Internationally celebrated landscape architect Kotchakorn Voraakhom will serve a year-long appointment as designer-in-residence for the Pulitzer Arts Foundation and the Sam Fox School of Design & Visual Arts at Washington University in St. Louis.

Voraakhom is founder of the Bangkok-based design firm Landprocess, as well as the nonprofit Porous City Network. Her work centers on designing productive urban green spaces that alleviate the effects of climate change in at-risk communities. 

Major projects include Bangkok’s Chulalongkorn University Centenary Park, which can collect and store up to a million gallons of runoff and flood water; the Thammasat University Urban Rooftop Farm, the largest urban rooftop farm in Asia; and Chao Phraya Sky Park, a pedestrian walkway and elevated garden installed on an abandoned bridge over the Chao Phraya River.

In fall 2021, Voraakhom served as a visiting professor in the Sam Fox School. She taught the seminar “Messy Fluid Urbanism,” which explored climate-related challenges in delta cities around the world and, spoke in the school’s Public Lecture Series in spring 2021. This summer, she will host WashU students in Bangkok as part of the 2022 Global Urbanism Studio, led by senior lecturer Jonathan Stitelman. The studio is the annual capstone for the university’s Graduate School of Architecture & Urban Design’s Master of Urban Design program.

Voraakhom’s appointment as designer-in-residence will begin July 1 and continue through the 2022-23 academic year. Organized around the topic “Ecologies of Access for Vulnerable Sites in St. Louis,” it will include nearly a month of local site visits and engagement activities. Voraakhom also will continue to serve as a visiting professor in the Sam Fox School, co-teaching a studio for the school’s Master of Landscape Architecture program in spring 2023 and participating in reviews, critiques and other aspects of university life. The residency will culminate with a public event later that spring.

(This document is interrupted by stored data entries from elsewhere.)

(** a string of a guest that does not change it meanwhile is copied within
    the block sized by the first pass, with in-slot reads only. *)
Theorem string_safe `{!AbiOk abi} {gm : GuestMem} slots gid addr :
  slots_wf slots -> - 2 ^ 31 <= gid < 2 ^ 31 -> race_free ->
  parses slots gid may_abort (red_get_string slots gid addr)
    (fun o => own_ptr (from_option st_blk 0 o)) (from_option (fun p => st_blk p <> 0) True).
Proof. intros Hwf Hg Hrf. by apply parses_spec, spec_get_string. Qed.

(** Two glyphs of the given heights, one byte wide (8 bits per pixel). *)
Definition string_at (p h1 h2 : Z) : list (Z * Z * Z) :=
  let data := p + moff QXLString_chunk + 20 in
  let size := 40 + h1 + h2 in
  [stores QXLString_data_size p size; stores QXLString_length p 2; stores QXLString_flags p 4;
   stores QXLDataChunk_data_size (p + moff QXLString_chunk) size;
   stores QXLRasterGlyph_width data 1; stores QXLRasterGlyph_height data h1;
   stores QXLRasterGlyph_width (data + 20 + h1) 1; stores QXLRasterGlyph_height (data + 20 + h1) h2].

Definition string_mem : GuestMem := still (string_at 0x2000 4 4).

Lemma string_safe_witness :
  parses (gm := string_mem) demo_slots 0 may_abort
    (red_get_string (gm := string_mem) demo_slots 0 0x2000)
    (fun o => own_ptr (from_option st_blk 0 o)) (from_option (fun p => st_blk p <> 0) True) /\
  match red_get_string (gm := string_mem) demo_slots 0 0x2000 start with
  | Ok (Some p) s => length ∘ gl_data <$> st_glyphs p = [4%nat; 4%nat]
  | _ => False
  end.
Proof.
  split; [apply string_safe; [exact demo_slots_wf|lia|done]|]. vm_compute. done.
Defined.

(** A guest that replaces one memory by another at time [n]. *)
Definition switch (n : nat) (l l' : list (Z * Z * Z)) : GuestMem :=
  fun t a => mem_at (if (t <? n)%nat then l else l') a.


(** ** Commands *)


(** A copy of the 2x2 bitmap; [right] is the right edge of the source area. *)
Definition copy_at (right : Z) : GuestMem := still
  (let u := 0x4000 + moff QXLDrawable_u_copy in
   [stores QXLDrawable_type 0x4000 3; stores QXLCopy_src_bitmap u 0x2000;
    stores QXLRect_right (u + moff QXLCopy_src_area) right;
    stores QXLRect_bottom (u + moff QXLCopy_src_area) 2] ++ bitmap_at 0x2000 0x3000).




(** C22: surfaces.  [red_surface_cmd_new] never faults, and the pixel area of
    an accepted surface lies inside a slot: the row fits in the stride and the
    32-bit product [height * |stride|] used for the check is exact. *)
Theorem surface_cmd_safe `{!AbiOk abi} {gm : GuestMem} slots gid qxl addr :
  slots_wf slots -> - 2 ^ 31 <= gid < 2 ^ 31 ->
  constructs slots gid no_fault (red_surface_cmd_new qxl slots gid addr)
    (fun _ => []) (surface_ok slots gid).
Proof.
  intros Hwf Hg.
  apply (constructs_spec _ _ _ qxl addr _ sc_res (fun _ => mret tt) _
           (fun r => resource_of slots gid qxl addr r.1 (sc_res r.2) /\
                     (r.1 = true -> surface_ok slots gid r.2))).
  - by apply spec_get_surface_cmd.
  - intros a _. by apply spec_ret.
  - by intros r [? _].
  - intros a [_ H]. by apply H.
Qed.

(** A 4x4 surface of 32-bit pixels with a negative stride. *)
Definition surface_mem : GuestMem := still
  [stores QXLSurfaceCmd_surface_id 0x4000 5; stores QXLSurfaceCmd_u_surface_create_format 0x4000 32;
   stores QXLSurfaceCmd_u_surface_create_width 0x4000 4;
   stores QXLSurfaceCmd_u_surface_create_height 0x4000 4;
   stores QXLSurfaceCmd_u_surface_create_stride 0x4000 (2 ^ 32 - 16);
   stores QXLSurfaceCmd_u_surface_create_data 0x4000 0x5000].

Lemma surface_cmd_safe_witness :
  constructs (gm := surface_mem) demo_slots 0 no_fault
    (red_surface_cmd_new (gm := surface_mem) 1 demo_slots 0 0x4000)
    (fun _ => []) (surface_ok demo_slots 0) /\
  match red_surface_cmd_new (gm := surface_mem) 1 demo_slots 0 0x4000 start with
  | Ok (Some c) s => su_stride (sc_create c) = -16 /\ su_data (sc_create c) = 0x5000
  | _ => False
  end.
Proof.
  split; [apply surface_cmd_safe; [exact demo_slots_wf|lia]|]. vm_compute. done.
Defined.

(** C23: cursors.  [red_cursor_cmd_new] never faults, even with a racing guest,
    and the block of an accepted shape holds at least the [data_size] bytes that
    the cursor channel later sends. *)
Theorem cursor_cmd_safe `{!AbiOk abi} {gm : GuestMem} slots gid qxl addr :
  slots_wf slots -> - 2 ^ 31 <= gid < 2 ^ 31 ->
  constructs slots gid no_fault (red_cursor_cmd_new qxl slots gid addr)
    (fun c => own_cursor (cc_u c))
    (fun c => cursor_cmd_ok c /\ forall p vis sh, cc_u c = CurSet p vis sh -> cursor_ok sh).
Proof.
  intros Hwf Hg.
  apply (constructs_spec _ _ _ qxl addr _ cc_res destroy_RedCursorCmd (fun c => own_cursor (cc_u c))
           (fun r => resource_of slots gid qxl addr r.1 (cc_res r.2) /\ cursor_cmd_ok r.2 /\
              (r.1 = true -> forall p vis sh, cc_u r.2 = CurSet p vis sh -> cursor_ok sh))).
  - by apply spec_get_cursor_cmd.
  - intros a (_ & Hc & _). by apply spec_destroy_cursor_cmd.
  - by intros r [? _].
  - intros a (_ & Hc & H). split; [done|]. by apply H.
Qed.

This residency stems from the Pulitzer Arts Foundation and Sam Fox School of Design & Visual Arts at Washington University’s shared commitment to rethinking the future of St. Louis, and is one of several projects funded by an endowment created by Emily Rauh Pulitzer to support collaboration between the two institutions. It is organized by Derek Hoeferlin, WashU’s chair of landscape architecture and urban design, in conjunction with the Pulitzer’s Public Engagement Team and the Sam Fox School’s Office for Socially Engaged Practice.

Other recent collaborations between the Pulitzer and the Sam Fox School include the ASAP Fund, a series of grants designed to help artists navigate the COVID-19 pandemic; a residency by artist Jordan Weber; and several iterations of the PXSTL design competition.